Pelo menos 18 foram detidas e
sites fechados acusados de promoverem 'desinformação'
O presidente da Turquia, Recep
Tayyip Erdogan, ordenou, na quarta-feira 8, a suspensão do Twitter no país, em
meio ao desastre provocado pelo terremoto que atingiu cidades no sul. A decisão
provocou uma reação generalizada.
Vários provedores de internet na
Turquia restringiram o acesso à plataforma. Jornalistas e organizações de mídia
que cobriram o desastre criticaram a medida. Alguns, que conseguiram contornar
o bloqueio cobraram Elon
Musk para obter ajuda.
“Vergonha! O Twitter foi a
principal fonte de comunicação para as pessoas que procuram sobreviventes e
vítimas, bem como campanhas de ajuda”, escreveu Hamdi Fırat Büyük, repórter
do Balkan Insights.
Depois das manifestações, a
Turquia resolveu restabelecer a rede social no país, o que foi confirmado pelo
dono da plataforma. Musk disse ontem à noite que as autoridades turcas
liberaram o acesso à plataforma.
Críticas contra o presidente
A interrupção ocorreu depois que
os cidadãos foram às redes sociais para criticar a resposta do governo à crise.

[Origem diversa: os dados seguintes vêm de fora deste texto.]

(* ===== verification/Registry.v ===== *)
(** * Registry: the master's worker registry

    Models [crates/master/src/registry.rs] and the receive clock of
    [crates/master/src/liveness.rs].  A method that takes the registry's lock is a
    function of [WorkerRegistryInner]; [Instant::now()] and [Utc::now()] are
    arguments.  A channel sender, an abort handle and a clock are names: aborting a
    connection task is returned as the list of handles aborted, and the clocks live
    in a store of their own because the connection's reader advances them while the
    registry holds a reference.  [current] is the handle of the calling task. *)

From S2P Require Import Prelude Collections RustStr Float Capabilities Placement Blob Task.
Local Open Scope N_scope.

Abbreviation ClockId := N (only parsing).
Abbreviation ChannelId := N (only parsing).
Abbreviation AbortHandle := N (only parsing).

(** ** Receive clocks *)

Record RxClock := { rx_epoch : N; rx_last_nanos : N }.

Definition rx_new (now : N) : RxClock := {| rx_epoch := now; rx_last_nanos := 0 |}.
Definition rx_touch (now : N) (c : RxClock) : RxClock :=
  {| rx_epoch := rx_epoch c; rx_last_nanos := N.max (rx_last_nanos c) (N.min (now - rx_epoch c) u64_max) |}.
Definition last_rx (c : RxClock) : N := rx_epoch c + rx_last_nanos c.

(** A read of [n] bytes through the stamped stream. *)
Definition stamped_read (now n : N) (c : RxClock) : RxClock := if 0 <? n then rx_touch now c else c.

Abbreviation Clocks := (gmap ClockId RxClock) (only parsing).

(** ** Constants *)

Definition RX_LIVENESS_CEILING_FACTOR : N := 60.
Definition REJECTION_COOLDOWN_BASE : Duration := from_secs 5.
Definition REJECTION_COOLDOWN_MAX : Duration := from_secs 60.

(** ** Workers *)

Inductive WorkerStatus := Connected | Busy | Disconnected.

#[global] Instance WorkerStatus_eq : EqDecision WorkerStatus.
Proof. solve_decision. Defined.

Definition worker_status_str (s : WorkerStatus) : Str :=
  match s with Connected => str "connected" | Busy => str "busy" | Disconnected => str "disconnected" end.

Record WorkerEntry := {
  we_worker_id : Uuid;
  we_session_id : N;
  we_capabilities : WorkerCapabilities;
  we_status : WorkerStatus;
  we_last_heartbeat_instant : N;
  we_last_heartbeat_timestamp : N;
  we_registered_at_instant : N;
  we_registered_timestamp : N;
  we_active_tasks : N;
  we_reported_active_tasks : N;
  we_remote_addr : Str;
  we_sender : ChannelId;
  we_abort_handle : option AbortHandle;
  we_cpu_usage_pct : f32;
  we_ram_available_mb : N;
  we_rx_clock : option ClockId;
  we_consecutive_rejections : N;
  we_excluded_until : option N;
  we_heartbeat_interval : option Duration;
  we_features : ProtocolCapabilities
}.

Record WorkerInfo := {
  wi_worker_id : Uuid;
  wi_session_id : N;
  wi_capabilities : WorkerCapabilities;
  wi_status : WorkerStatus;
  wi_last_heartbeat_timestamp : N;
  wi_registered_timestamp : N;
  wi_active_tasks : N;
  wi_remote_addr : Str;
  wi_cpu_usage_pct : f32;
  wi_ram_available_mb : N;
  wi_features : ProtocolCapabilities
}.

Definition calculate_master_dead_peer_window (tau : Duration) : Duration :=
  N.max (from_secs 2) (duration_mul tau 4).

Definition visible_active_tasks (e : WorkerEntry) : N := N.max (we_active_tasks e) (we_reported_active_tasks e).

Definition is_silent (clocks : Clocks) (e : WorkerEntry) (now : N) (timeout : Duration) : bool :=
  let effective_timeout := match we_heartbeat_interval e with
    | Some tau => calculate_master_dead_peer_window tau
    | None => timeout
    end in
  let since_heartbeat := now - we_last_heartbeat_instant e in
  if since_heartbeat <=? effective_timeout then false
  else match we_rx_clock e ≫= fun id => clocks !! id with
       | Some clock =>
           (effective_timeout <? now - last_rx clock)
           || (duration_mul effective_timeout RX_LIVENESS_CEILING_FACTOR <? since_heartbeat)
       | None => true
       end.

Definition entry_to_info (e : WorkerEntry) : WorkerInfo := {|
  wi_worker_id := we_worker_id e; wi_session_id := we_session_id e; wi_capabilities := we_capabilities e;
  wi_status := we_status e; wi_last_heartbeat_timestamp := we_last_heartbeat_timestamp e;
  wi_registered_timestamp := we_registered_timestamp e; wi_active_tasks := visible_active_tasks e;
  wi_remote_addr := we_remote_addr e; wi_cpu_usage_pct := we_cpu_usage_pct e;
  wi_ram_available_mb := we_ram_available_mb e; wi_features := we_features e
|}.

Record Registration := { reg_session_id : N; reg_superseded_session : option N }.

Inductive HeartbeatOutcome := Applied | Revived | StaleSession.

Inductive RegistryError := WorkerNotFound (id : Uuid) | ConnectionClosed.

Record WorkerRegistryInner := { workers : gmap Uuid WorkerEntry; next_session_id : N }.

Definition registry_new : WorkerRegistryInner := {| workers := ∅; next_session_id := 1 |}.

Definition set_workers f r := {| workers := f (workers r); next_session_id := next_session_id r |}.
Definition put_worker (id : Uuid) (e : WorkerEntry) : WorkerRegistryInner -> WorkerRegistryInner :=
  set_workers <[id := e]>.

(** [abort_unless_current]. *)
Definition abort_unless_current (current : option AbortHandle) (h : option AbortHandle) : list AbortHandle :=
  match h with
  | Some h => if bool_decide (current = Some h) then [] else [h]
  | None => []
  end.

(** The heartbeat interval of a fresh registration. *)
Definition initial_heartbeat_interval (c : WorkerCapabilities) : option Duration :=
  (fun m => recommended_keepalive_interval (live_status m) 0) <$> cap_mobile c.

(** ** Registration *)

(** The entry of a registration; [registered] is when the worker first registered
    and [cpu] its last telemetry, both kept on a rebind. *)
Definition registered_entry (now epoch : N) (id : Uuid) (session : N) (c : WorkerCapabilities)
    (features : ProtocolCapabilities) (addr : Str) (sender : ChannelId) (abort : option AbortHandle)
    (registered : N * N) (cpu : f32) : WorkerEntry := {|
  we_worker_id := id; we_session_id := session; we_capabilities := c; we_status := Connected;
  we_last_heartbeat_instant := now; we_last_heartbeat_timestamp := epoch;
  we_registered_at_instant := registered.1; we_registered_timestamp := registered.2;
  we_active_tasks := 0; we_reported_active_tasks := 0; we_remote_addr := addr; we_sender := sender;
  we_abort_handle := abort; we_cpu_usage_pct := cpu; we_ram_available_mb := cap_ram_mb c;
  we_rx_clock := None; we_consecutive_rejections := 0; we_excluded_until := None;
  we_heartbeat_interval := initial_heartbeat_interval c; we_features := features
|}.

Definition register_session (current : option AbortHandle) (now epoch : N) (id : Uuid) (c : WorkerCapabilities)
    (features : ProtocolCapabilities) (addr : Str) (sender : ChannelId) (abort : option AbortHandle)
    (r : WorkerRegistryInner) : Registration * list AbortHandle * WorkerRegistryInner :=
  let session := next_session_id r in
  let r := {| workers := workers r; next_session_id := session + 1 |} in
  match workers r !! id with
  | Some existing =>
      let superseded := if bool_decide (we_status existing = Disconnected) then None
                        else Some (we_session_id existing) in
      let e := registered_entry now epoch (we_worker_id existing) session c features addr sender abort
                 (we_registered_at_instant existing, we_registered_timestamp existing) (we_cpu_usage_pct existing) in
      ({| reg_session_id := session; reg_superseded_session := superseded |},
       abort_unless_current current (we_abort_handle existing), put_worker id e r)
  | None =>
      let e := registered_entry now epoch id session c features addr sender abort (now, epoch) (f32_of_N 0) in
      ({| reg_session_id := session; reg_superseded_session := None |}, [], put_worker id e r)
  end.

Definition register current now epoch id c addr sender abort r : N * list AbortHandle * WorkerRegistryInner :=
  let '(reg, aborted, r') := register_session current now epoch id c 0 addr sender abort r in
  (reg_session_id reg, aborted, r').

Em um discurso na terça-feira 7, o presidente turco disse que não permitiria a
“desinformação”, dizendo ao país para não ouvir “provocadores” nas redes
sociais.
Em resposta, a polícia do país
informou ter identificado 202 contas de mídia social que fizeram “postagens
provocativas” sobre o terremoto. Pelo menos 18 pessoas foram detidas e cinco
foram presas, anunciou a polícia, acrescentando que os sites envolvidos em
“tais ações” foram fechados.
Dois jornalistas turcos, críticos
do governo, foram alvos da polícia por supostamente “incitarem abertamente as
pessoas ao ódio e à inimizade”, informou o jornal Balkan Insight.